Russian Orthodox-Vatican Thaw May Depend On Vote

Hopes of a further thaw between the Vatican and the Russian Orthodox church may depend on the choice of a successor to the late Patriarch Alexiy II in an uncertain procedure that could leave the outcome ultimately to chance.

The world's largest church and the biggest of the Orthodox churches have stepped up contacts in recent years and inched towards holding the first summit of their leaders in history.

The late Pope John Paul used to read the Bible in Russian, preparing for a trip he never got to take.

Pope Benedict's aides are in regular contact with Moscow but Alexiy wanted some disputes solved before any meeting.

Metropolitan Kirill of Smolensk, the Orthodox church's top diplomat for the past two decades, is seen as the frontrunner to follow Alexiy, who died on Friday aged 79. He is considered open to cooperation with Catholics. But experts say his chances are uncertain, especially since the election method has not been decided on.

"Who will they choose? Who knows?" said Father Jivko Panev, theology lecturer at Saint Sergius, the Paris seminary of the Russian Orthodox Exarchate in Western Europe.

The Great Schism of 1054 split Christianity into eastern and western wings. Catholics number 1.1 billion, more than half the world's 2 billion Christians, while the Russians make up over half of the 220 million Orthodox around the globe.

While known and appreciated abroad, Panev said, Kirill does not have strong support among the bishops at home who will meet to elect the successor within the next six months.

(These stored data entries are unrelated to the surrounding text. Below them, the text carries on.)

Definition test_simple_add_creates_default_calendar_and_event : Test :=
  ' (user_id, token) ←? setup;
  result ←? simple_tool_call token "add_event"
    (event "Standup" "20260301T090000Z" "20260301T093000Z");
  cals ←? unwrap (Calendars.list_calendars_for_user user_id);
  check [is_str ["title"] "Standup" result; is_some_b (Json.index_str "uid" result);
         (Calendar.name <$> cals) ==? ["Calendar"]].

Definition test_simple_add_uses_existing_calendar : Test :=
  ' (user_id, token) ←? setup;
  cal ←? new_calendar user_id "Work";
  result ←? simple_tool_call token "add_event"
    (event "Lunch" "20260301T120000Z" "20260301T130000Z");
  cals ←? unwrap (Calendars.list_calendars_for_user user_id);
  objs ←? unwrap (Events.list_objects (Calendar.id cal));
  check [is_str ["title"] "Lunch" result; (Calendar.id <$> cals) ==? [Calendar.id cal];
         (CalendarObject.summary <$> objs) ==? [Some "Lunch"]].

Definition test_simple_add_and_delete_event : Test :=
  ' (user_id, token) ←? setup;
  _ ←? new_calendar user_id "Work";
  result ←? simple_tool_call token "add_event"
    (event "Meeting" "20260301T090000Z" "20260301T100000Z");
  uid ←? text_of "uid" result;
  result ←? simple_tool_call token "delete_event" [str "event_uid" uid];
  cals ←? unwrap (Calendars.list_calendars_for_user user_id);
  cal ←? unwrap_some (head cals);
  obj ←? unwrap (Events.get_object_by_uid (Calendar.id cal) uid);
  check [is_true ["deleted"] result; is_none obj].

Definition test_simple_list_all_events : Test :=
  ' (user_id, token) ←? setup;
  cal ←? new_calendar user_id "Work";
  _ ←? simple_tool_call token "add_event"
    (event "Morning" "20260301T090000Z" "20260301T100000Z");
  _ ←? simple_tool_call token "add_event"
    (event "Afternoon" "20260301T140000Z" "20260301T150000Z");
  result ←? simple_tool_call token "list_events" [];
  events ←? items "events" result;
  objs ←? unwrap (Events.list_objects (Calendar.id cal));
  check [is_num ["count"] 2 result; length events ==? 2; length objs ==? 2].

Definition test_simple_list_with_time_range : Test :=
  ' (user_id, token) ←? setup;
  _ ←? new_calendar user_id "Work";
  _ ←? simple_tool_call token "add_event"
    (event "March Event" "20260301T090000Z" "20260301T100000Z");
  _ ←? simple_tool_call token "add_event"
    (event "April Event" "20260401T090000Z" "20260401T100000Z");
  result ←? simple_tool_call token "list_events"
    [str "start" "20260301T000000Z"; str "end" "20260331T235959Z"];
  events ←? items "events" result;
  check [is_num ["count"] 1 result; is_str ["summary"] "March Event" (nth 0 events)].

Definition test_simple_mcp_event_visible_to_caldav_db : Test :=
  ' (user_id, token) ←? setup;
  cal ←? new_calendar user_id "Shared";
  result ←? simple_tool_call token "add_event"
    (event "MCP Created" "20260315T100000Z" "20260315T110000Z");
  uid ←? text_of "uid" result;
  obj ←? unwrap2 (Events.get_object_by_uid (Calendar.id cal) uid);
  check [CalendarObject.summary obj ==? Some "MCP Created";
         Str.contains "VEVENT" (CalendarObject.ical_data obj)].

Definition test_simple_unknown_tool : Test :=
  ' (_, token) ←? setup;
  ' (status, resp) ←? simple_rpc_call token (tools_call "create_event" []);
  check [status ==? 200%Z; is_true ["result"; "isError"] resp].

(** ** They pass *)

Lemma mcp_tests_pass :
  failures
    [("no_auth_returns_401", test_no_auth_returns_401);
     ("invalid_token_returns_401", test_invalid_token_returns_401);
     ("initialize", test_initialize);
     ("ping", test_ping);
     ("tools_list", test_tools_list);
     ("unknown_method", test_unknown_method);
     ("notification_returns_202", test_notification_returns_202);
     ("create_and_list_calendar", test_create_and_list_calendar);
     ("get_calendar", test_get_calendar);
     ("delete_calendar", test_delete_calendar);
     ("create_get_update_delete_event", test_create_get_update_delete_event);
     ("query_events", test_query_events);
     ("share_and_list_shared_calendars", test_share_and_list_shared_calendars);
     ("tool_call_missing_params", test_tool_call_missing_params);
     ("tool_call_unknown_tool", test_tool_call_unknown_tool);
     ("get_event_not_found", test_get_event_not_found);
     ("invalid_json_returns_parse_error", test_invalid_json_returns_parse_error);
     ("delete_session", test_delete_session);
     ("simple_tools_list_returns_3", test_simple_tools_list_returns_3);
     ("simple_initialize_has_short_instructions",
      test_simple_initialize_has_short_instructions);
     ("simple_add_creates_default_calendar_and_event",
      test_simple_add_creates_default_calendar_and_event);
     ("simple_add_uses_existing_calendar", test_simple_add_uses_existing_calendar);
     ("simple_add_and_delete_event", test_simple_add_and_delete_event);
     ("simple_list_all_events", test_simple_list_all_events);
     ("simple_list_with_time_range", test_simple_list_with_time_range);
     ("simple_mcp_event_visible_to_caldav_db",
      test_simple_mcp_event_visible_to_caldav_db);
     ("simple_unknown_tool", test_simple_unknown_tool)] = [].
Proof. by vm_compute. Qed.
End McpTests.
(** The loop of [save_transactions] and the commit that follows it; the
    query of each pass sees the rows added by the passes before it.
    SQLite stores a not-a-number as NULL and the column [amount] is not
    nullable: a row added with such an amount makes the next flush of the
    session fail, at the query of the following pass or at the commit.
    The session is then rolled back, so that no row of the call is
    stored, and the error is raised again. *)
Fixpoint save_rows (rows : list txrow) (user_id bank_account_id : nat)
         (file : string) (st : Store) (saved_count duplicate_count : nat)
  : result (Store * nat * nat) :=
  match rows with
  | [] => Ok (st, saved_count, duplicate_count)
  | r :: rest =>
      let tx_hash :=
        generate_transaction_hash (tx_date r) (tx_amount r) (tx_description r) in
      if existing st user_id tx_hash
      then save_rows rest user_id bank_account_id file st
                     saved_count (S duplicate_count)
      else if PyFloat.isnan (tx_amount r) then Err amount_is_null
      else
        let t := mkTransaction user_id bank_account_id (tx_date r)
                   (tx_description r) (tx_amount r) (tx_type r)
                   (match tx_category r with Some c => c | None => "Other" end)
                   file tx_hash in
        save_rows rest user_id bank_account_id file
                  (mkStore (bank_accounts st) (transactions st ++ [t])
                           (uploaded_files st))
                  (S saved_count) duplicate_count
  end.

Definition save_transactions (st : Store) (transactions_df : list txrow)
           (user_id bank_account_id : nat) (file : string)
  : result (Store * nat * nat) :=
  save_rows transactions_df user_id bank_account_id file st O O.

End TransactionManager.

Module FileManager.

Definition generate_file_hash (file_content : string) : string :=
  SHA256.hexdigest file_content.
Lemma always_for_ X S (body : X -> S -> M S) xs :
  (forall x s, always P (body x s)) -> forall s, always P (for_ xs body s).
Proof.
  intros Hb; induction xs as [|x xs IH]; intros s; simpl.
  - apply always_unchanged; auto with unchanged.
  - apply always_bind; [apply Hb|exact IH].
Qed.

Lemma always_bump c : always P (bump c : M unit).
Proof. intros w; apply P_bump. Qed.

(** One step of a proof that a program keeps [P]: by the shape of the
    program. *)
Ltac always_step :=
  lazymatch goal with
  | |- always _ (bind _ _) => apply always_bind; [|intros ?]
  | |- always _ (attempt _) => apply always_attempt
  | |- always _ (try_except_RpcError _ _) =>
      apply always_try_except_RpcError; [|intros ? ?]
  | |- always _ (for_ _ _ _) => apply always_for_; intros ? ?
  | |- always _ (bump _) => apply always_bump
  | |- always _ (if ?b then _ else _) => destruct b
  | |- always _ (match ?x with _ => _ end) => destruct x
  | |- always _ (let _ := _ in _) => cbv zeta
  | |- always _ _ => solve [apply always_unchanged; auto with unchanged]
  end.

Lemma always_register_user index : always P (register_user index).
Proof.
  unfold register_user, generate_random_email, generate_random_password.
  repeat always_step.
Qed.

Lemma always_login_user email password :
  always P (login_user email password).
Proof. unfold login_user. repeat always_step. Qed.

Lemma always_shutdown pending : always P (shutdown pending).
Proof.
  unfold shutdown. repeat always_step. apply always_register_user.
Qed.

Lemma always_submit_all n : always P (submit_all n).
Proof. unfold submit_all. repeat always_step. Qed.

Lemma always_collect_one n start_time i outcome :
  always P (collect_one n start_time i outcome).
Proof.
  unfold collect_one. repeat always_step.
  intros w; apply P_created.
Qed.

Lemma always_collect fuel n start_time : forall pending i,
  always P (collect fuel n start_time pending i).
Proof.
  induction fuel as [|fuel IH]; intros pending i; simpl.
  - apply always_unchanged; auto with unchanged.
  - destruct pending as [|p pending];
      [apply always_unchanged; auto with unchanged|].
    repeat always_step;
      first [apply always_shutdown | apply always_register_user
            | apply always_collect_one | apply IH].
Qed.

Lemma always_create_users_batch batch_size max_workers :
  always P (create_users_batch batch_size max_workers).
Proof.
  unfold create_users_batch. repeat always_step.
  - apply always_submit_all.
  - apply always_collect.
  - intros w; apply P_total_time.
Qed.

Lemma always_test_rate_limiting_register attempts :
  always P (test_rate_limiting_register attempts).
Proof.
  unfold test_rate_limiting_register. repeat always_step.
  all: apply always_register_user.
Qed.

Lemma always_login_attempts test_user attempts :
  always P (login_attempts test_user attempts).
Proof.
  unfold login_attempts. repeat always_step.
  all: apply always_login_user.
Qed.

Lemma always_test_rate_limiting_login attempts :
  always P (test_rate_limiting_login attempts).
Proof.
  unfold test_rate_limiting_login. repeat always_step;
    first [apply always_login_attempts | apply always_register_user].
Qed.

Lemma always_print_summary : always P print_summary.
Proof. unfold print_summary. repeat always_step. Qed.

Lemma always_disconnect : always P disconnect.
Proof. unfold disconnect. repeat always_step. Qed.

(** The body of [main] after [connect]. *)
Lemma always_after_connect :
  always P
    (print MPhase1 ;;
     test_rate_limiting_register 10 ;;
     print MWaiting ;;
     time_sleep 2000 ;;
     test_rate_limiting_login 10 ;;
     print MPhase2 ;;
     user_input <- input ("Proceed with creating " +++ str_int NUM_USERS
                          +++ " users? (yes/no): ") ;;
     (if says_yes user_input then create_users_batch BATCH_SIZE MAX_WORKERS
      else print MSkippingBulk) ;;
     print_summary).
Proof.
  repeat always_step;
    first [apply always_test_rate_limiting_register
          | apply always_test_rate_limiting_login
          | apply always_create_users_batch
          | apply always_print_summary].
Qed.

Lemma always_try_except_main A (m h1 : M A) h2 :
  always P m -> always P h1 -> (forall e, always P (h2 e)) ->
  always P (try_except_main m h1 h2).
Proof.
  intros Hm H1 H2 w; unfold try_except_main. specialize (Hm w).
  destruct (m w) as [[a|[code text| |class text]] w1]; cbn [snd] in *;
    try exact Hm; (eapply P_trans; [exact Hm|]); first [apply H1|apply H2].
Qed.
(** * Shape-adaptive policy and value networks of [portfolio_models.py]

    A shallow embedding of [PortfolioCritic], [AssetEncoder] and
    [EnhancedPortfolioActor].

    - A tensor is a nested list that carries its shape: rank 2 for a batch
      of vectors, rank 3 for the per-asset view.  [forward] takes either
      rank, since nothing in the source stops a caller from passing a
      tensor with one more trailing dimension.
    - Scalars are real numbers; the rounding of 32-bit floats is not
      modelled.
    - A Python exception is a value of [exn].  A method that mutates [self]
      is a function from the object to the updated object and either a
      result or the exception raised; what was written before an exception
      stays written.
    - torch's global generator is a record that is passed along with the
      actor, whose lazily built layers draw from it. *)

From Stdlib Require Import List ZArith Lia Bool Arith PeanoNat.
From Stdlib Require Import Reals Lra Permutation.
Import ListNotations.


(* ===================================================================== *)
(** ** Exceptions and the state-and-exception monad *)
(* ===================================================================== *)

Inductive exn : Type :=
| RuntimeError
| ZeroDivisionError
| ValueError
| AttributeError
| TypeError.

Inductive result (A : Type) : Type :=
| Ok (a : A)
| Raise (e : exn).
Arguments Ok {A} a.
Arguments Raise {A} e.

(** A method body: it reads and writes the object [St] and either returns
    or raises.  What was written before an exception stays written. *)
Definition M (St A : Type) : Type := St -> St * result A.

Definition ret {St A} (a : A) : M St A := fun s => (s, Ok a).

Definition raise {St A} (e : exn) : M St A := fun s => (s, Raise e).

Definition bind {St A B} (m : M St A) (k : A -> M St B) : M St B :=
  fun s =>
    match m s with
    | (s', Ok a) => k a s'
    | (s', Raise e) => (s', Raise e)
    end.

Definition get {St} : M St St := fun s => (s, Ok s).

Definition put {St} (s : St) : M St unit := fun _ => (s, Ok tt).

Definition lift_result {St A} (r : result A) : M St A := fun s => (s, r).

Definition bind_result {A B} (r : result A) (k : A -> result B) : result B :=
  match r with Ok a => k a | Raise e => Raise e end.

(** [try: body except RuntimeError: handler].  Other exceptions pass. *)
Definition try_except_RuntimeError {St A} (body : M St A) (handler : M St A)
  : M St A :=
  fun s =>
    match body s with
    | (s', Raise RuntimeError) => handler s'
    | other => other
    end.

Declare Scope monad_scope.
Delimit Scope monad_scope with monad.
Notation "x <- c ;; k" := (bind c (fun x => k))
  (at level 61, c at next level, right associativity) : monad_scope.
Notation "c ;;; k" := (bind c (fun _ => k))
  (at level 61, right associativity) : monad_scope.

(* ===================================================================== *)
(** ** Lists of scalars *)
(* ===================================================================== *)

Definition Rsum (l : list R) : R := fold_right Rplus 0%R l.

Definition dot (u v : list R) : R :=
  Rsum (map (fun p => (fst p * snd p)%R) (combine u v)).

Definition zip_with {A B C} (f : A -> B -> C) (u : list A) (v : list B)
  : list C :=
  map (fun p => f (fst p) (snd p)) (combine u v).

(** [chunks k n l]: the first [n] consecutive pieces of length [k] of [l]. *)
Fixpoint chunks {A} (k n : nat) (l : list A) : list (list A) :=
  match n with
  | O => []
  | S n' => firstn k l :: chunks k n' (skipn k l)
  end.

(* ===================================================================== *)
(** ** Tensors *)
(* ===================================================================== *)

(** A tensor of shape [(length rows, cols)]. *)
Record tensor2 : Type := T2 { cols : nat; rows : list (list R) }.

(** A tensor of shape [(length slabs, dim1, dim2)]. *)
Record tensor3 : Type :=
  T3 { dim1 : nat; dim2 : nat; slabs : list (list (list R)) }.

(** What a caller may pass as [state]: a batch of vectors, or a tensor with
    one more trailing dimension. *)
Inductive tensor : Type :=
| Rank2 (t : tensor2)
| Rank3 (t : tensor3).

Definition wf2 (t : tensor2) : Prop :=
  Forall (fun r => length r = cols t) (rows t).

Definition wf3 (t : tensor3) : Prop :=
  Forall (fun s => length s = dim1 t /\
                   Forall (fun c => length c = dim2 t) s) (slabs t).

Definition wf (t : tensor) : Prop :=
  match t with Rank2 a => wf2 a | Rank3 a => wf3 a end.

(** [t.size(0)], [t.size(1)], [t.numel()]. *)
Definition size0 (t : tensor) : nat :=
  match t with Rank2 a => length (rows a) | Rank3 a => length (slabs a) end.

Definition size1 (t : tensor) : nat :=
  match t with Rank2 a => cols a | Rank3 a => dim1 a end.

Definition numel (t : tensor) : nat :=
  match t with
  | Rank2 a => length (rows a) * cols a
  | Rank3 a => length (slabs a) * dim1 a * dim2 a
  end.

(** The elements in row-major order. *)
Definition flat (t : tensor) : list R :=
  match t with
  | Rank2 a => concat (rows a)
  | Rank3 a => concat (map (@concat R) (slabs a))
  end.

(** [torch.zeros(b, p)]. *)
Definition zeros (b p : nat) : tensor2 :=
  T2 p (repeat (repeat 0%R p) b).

USING THE "APOSTOLIC METHOD"?

The method of electing a successor still has to be decided by the church's Holy Synod and could bring further uncertainty. One option would have the bishops choose three candidates from their ranks and then pick the winner by lots.

Choosing by lots is known as the "apostolic method" because the original Apostles are believed to have used it to replace the traitor Judas. It is said to leave the final decision to the Holy Spirit, the third person of God in Christian theology.

The Russians have used this in the past, but not in 1990 to pick Alexiy, who was elected unopposed. "They still used Soviet methods then," said Canon Michael Bourdeaux, head of the Keston Institute that monitors religion in former communist states.

"The three would probably be Kirill, Clement of Kaluga and a third man," Panev said. Clement is a conservative prelate seen as a Russian nationalist wary of closer contacts to the West.

The main obstacle to better relations is the Russian charge that Rome has been trying to woo over Orthodox to Catholicism since the end of communism in 1991, a charge the Vatican denies.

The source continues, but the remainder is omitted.